Perry has already jumped into second or third place in several public opinion surveys, behind Romney, even though he has yet to join the race.

Many analysts say Perry will appeal to conservative Republicans in a way that Mitt Romney does not.

“Mitt Romney is the most organized and likely to have the best fundraising and so he has some institutional advantages," said John Fortier, who monitors U.S. politics at the Bipartisan Policy Center in Washington D.C.  "Mitt Romney’s chore this time is to persuade the base [of the Republican Party] that he is conservative enough, especially on health care.”

Some conservative activists are excited by the prospect of Perry joining the race.

Quinnipiac University pollster Peter Brown says the Texas governor could unify various factions of the Republican Party.

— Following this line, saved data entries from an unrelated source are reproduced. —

(** ** C5 *)

(** C5: when the terminator first occurs at offset [h] of the accumulated
    bytes, the [push_chunk] call that completes it returns with
    [header_finished] true, the body buffer equal to the bytes after the
    terminator and the accumulator cut to the [h] bytes before it; these
    hold no terminator.  And every parser started from [init] whose headers
    are finished has an accumulator without terminator. *)
Theorem C5_terminator_splits_accumulator :
  (∀ (s : HP.t) (chunk : bytes) (h : nat),
      HP.header_finished s = false →
      Str.find0 CRLFCRLF (HP.headers_raw s ++ chunk) = Some h →
      ∃ s', HP.push_chunk chunk s = Returns s' ∧
        HP.header_finished s' = true ∧
        HP.extra_body s' = drop (h + 4) (HP.headers_raw s ++ chunk) ∧
        HP.headers_raw s' = take h (HP.headers_raw s ++ chunk) ∧
        Str.find0 CRLFCRLF (HP.headers_raw s') = None) ∧
  (∀ (chunks : list bytes) (s : HP.t),
      hp_push_chunks chunks HP.init = Returns s →
      HP.header_finished s = true →
      Str.find0 CRLFCRLF (HP.headers_raw s) = None).
Proof.
  split.
  - intros s chunk h Hf HS. eexists. split.
    + by apply (hp_push_chunk_completes chunk s h).
    + hp_fields. split_and!; [done | done | done |].
      by apply find0_take; [apply CRLFCRLF_nonempty|].
  - intros chunks s H _.
    by destruct (hp_inv_push_chunks _ _ _ hp_inv_init H) as (_ & ? & _).
Qed.

Lemma C5_terminator_splits_accumulator_witness :
  let s := HP.set_header (str "GET / HTTP/1.1" ++ [CR; LF; CR]) HP.init in
  let chunk := LF :: str "hello" in
  HP.header_finished s = false ∧
  Str.find0 CRLFCRLF (HP.headers_raw s ++ chunk) = Some 14 ∧
  ∃ s', HP.push_chunk chunk s = Returns s' ∧
    HP.header_finished s' = true ∧
    HP.extra_body s' = str "hello" ∧
    HP.headers_raw s' = str "GET / HTTP/1.1" ∧
    Str.find0 CRLFCRLF (HP.headers_raw s') = None.
Proof.
  intros s chunk. split; [reflexivity|]. split; [reflexivity|].
  apply (proj1 C5_terminator_splits_accumulator s chunk 14);
    reflexivity.
Defined.

(** ** C6 *)

Section header_map_entries.

Import HeaderBlock.

(** Entries are never removed. *)
Lemma header_map_keeps ls keys k :
  is_Some (keys !! k) → is_Some (header_map keys ls !! k).
Proof.
  revert keys. induction ls as [|l ls IH]; intros keys Hk; [done|].
  change (header_map keys (l :: ls)) with (header_map (add_line keys l) ls).
  apply IH. rewrite add_line_lookup.
  destruct (split_line l) as [[kr v]|]; [|done].
  by destruct (decide (HP.to_lower <$> kr = k)).
Qed.

(** Every line with the delimiter leaves an entry under its folded key. *)
Lemma header_map_has_key ls keys line kr v :
  line ∈ ls → split_line line = Some (kr, v) →
  is_Some (header_map keys ls !! (HP.to_lower <$> kr)).
Proof.
  revert keys. induction ls as [|l ls IH]; intros keys Hin Hs.
  - by apply elem_of_nil in Hin.
  - change (header_map keys (l :: ls)) with (header_map (add_line keys l) ls).
    apply elem_of_cons in Hin as [<-|Hin]; [|by apply IH].
    apply header_map_keeps. rewrite add_line_lookup, Hs.
    by rewrite decide_True.
Qed.

Lemma split_line_Some line colon :
  Str.find0 (str ": ") line = Some colon →
  split_line line = Some (take colon line, drop (colon + 2) line).
Proof. intros H. unfold split_line. by rewrite H. Qed.

Lemma split_line_inv line kr v :
  split_line line = Some (kr, v) →
  ∃ colon, Str.find0 (str ": ") line = Some colon ∧
    kr = take colon line ∧ v = drop (colon + 2) line.
Proof.
  unfold split_line. destruct (Str.find0 (str ": ") line) as [colon|]; [|done].
  intros [= <- <-]. by exists colon.
Qed.

End header_map_entries.

(** C6: on a header block, [_extract_headers] returns (no error, whatever
    the lines look like) and changes the map only.  Every line after the
    request line that holds [": "] leaves an entry under the text before
    its first [": "], folded; the map holds [k ↦ v] exactly when the last
    line whose folded key is [k] has the text [v] after its first [": "],
    so lines without the delimiter add nothing and a later line overwrites
    an earlier one.  Folding moves ['A'..'Z'] to ['a'..'z'] and leaves
    every other byte, so the three spellings of Content-Length fold to the
    same key. *)
Theorem C6_header_map (s : HP.t) :
  HP.headers s = ∅ →
  ∃ keys,
    HP._extract_headers s = Returns (HP.set_header_keys keys s) ∧
    (∀ line colon,
        line ∈ HeaderBlock.header_lines (HP.headers_raw s) →
        Str.find0 (str ": ") line = Some colon →
        is_Some (keys !! (HP.to_lower <$> take colon line))) ∧
    (∀ k v,
        keys !! k = Some v ↔
        ∃ pre line post colon,
          HeaderBlock.header_lines (HP.headers_raw s) = pre ++ line :: post ∧
          Str.find0 (str ": ") line = Some colon ∧
          k = HP.to_lower <$> take colon line ∧
          v = drop (colon + 2) line ∧
          ∀ l c, l ∈ post → Str.find0 (str ": ") l = Some c →
                 HP.to_lower <$> take c l ≠ k) ∧
    (∀ c, 65 ≤ nat_of_ascii c ≤ 90 →
          nat_of_ascii (HP.to_lower c) = nat_of_ascii c + 32) ∧
    (∀ c, ¬ (65 ≤ nat_of_ascii c ≤ 90) → HP.to_lower c = c) ∧
    HP.to_lower <$> str "Content-Length" = str "content-length" ∧
    HP.to_lower <$> str "CONTENT-LENGTH" = str "content-length" ∧
    HP.to_lower <$> str "content-length" = str "content-length".
Proof.
  intros He. hp_fields. eexists. split; [apply extract_headers_spec|].
  rewrite He. split_and!.
  - intros line colon Hin Hf.
    eapply header_map_has_key; [done|]. by apply split_line_Some.
  - intros k v. rewrite header_map_lookup. split.
    + intros [(pre & line & post & kr & E & Hs & Hk & Hp)|[H _]]; [|done].
      apply split_line_inv in Hs as (colon & Hf & -> & ->).
      exists pre, line, post, colon. split_and!; [done | done | done | done |].
      intros l c Hl Hc Hkey. apply (Hp l Hl).
      rewrite (line_key_split _ _ _ (split_line_Some _ _ Hc)). congruence.
    + intros (pre & line & post & colon & E & Hf & -> & -> & Hp). left.
      exists pre, line, post, (take colon line).
      split_and!; [done | by apply split_line_Some | done |].
      intros l Hl Hkey. unfold HeaderBlock.line_key in Hkey.
      destruct (HeaderBlock.split_line l) as [[kr v]|] eqn:Es; [|done].
      apply split_line_inv in Es as (c & Hc & -> & ->).
      injection Hkey as Hkey. by apply (Hp l c).
  - apply to_lower_upper.
  - apply to_lower_other.
  - reflexivity.
  - reflexivity.
  - reflexivity.
Qed.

“The real challenge for the Republicans is finding a candidate who can appeal to both the Tea Party wing and the party establishment wing,"  he said. "Obviously, Mr. Romney’s challenge is to broaden his appeal to the Tea Party wing and the other candidates have to try to have a foot in both camps.”

In addition to Rick Perry, two other prominent Republicans are considering a run for the White House next year.  Former Alaska Governor Sarah Palin and former New York City Mayor Rudy Giuliani say they will announce their decisions next month.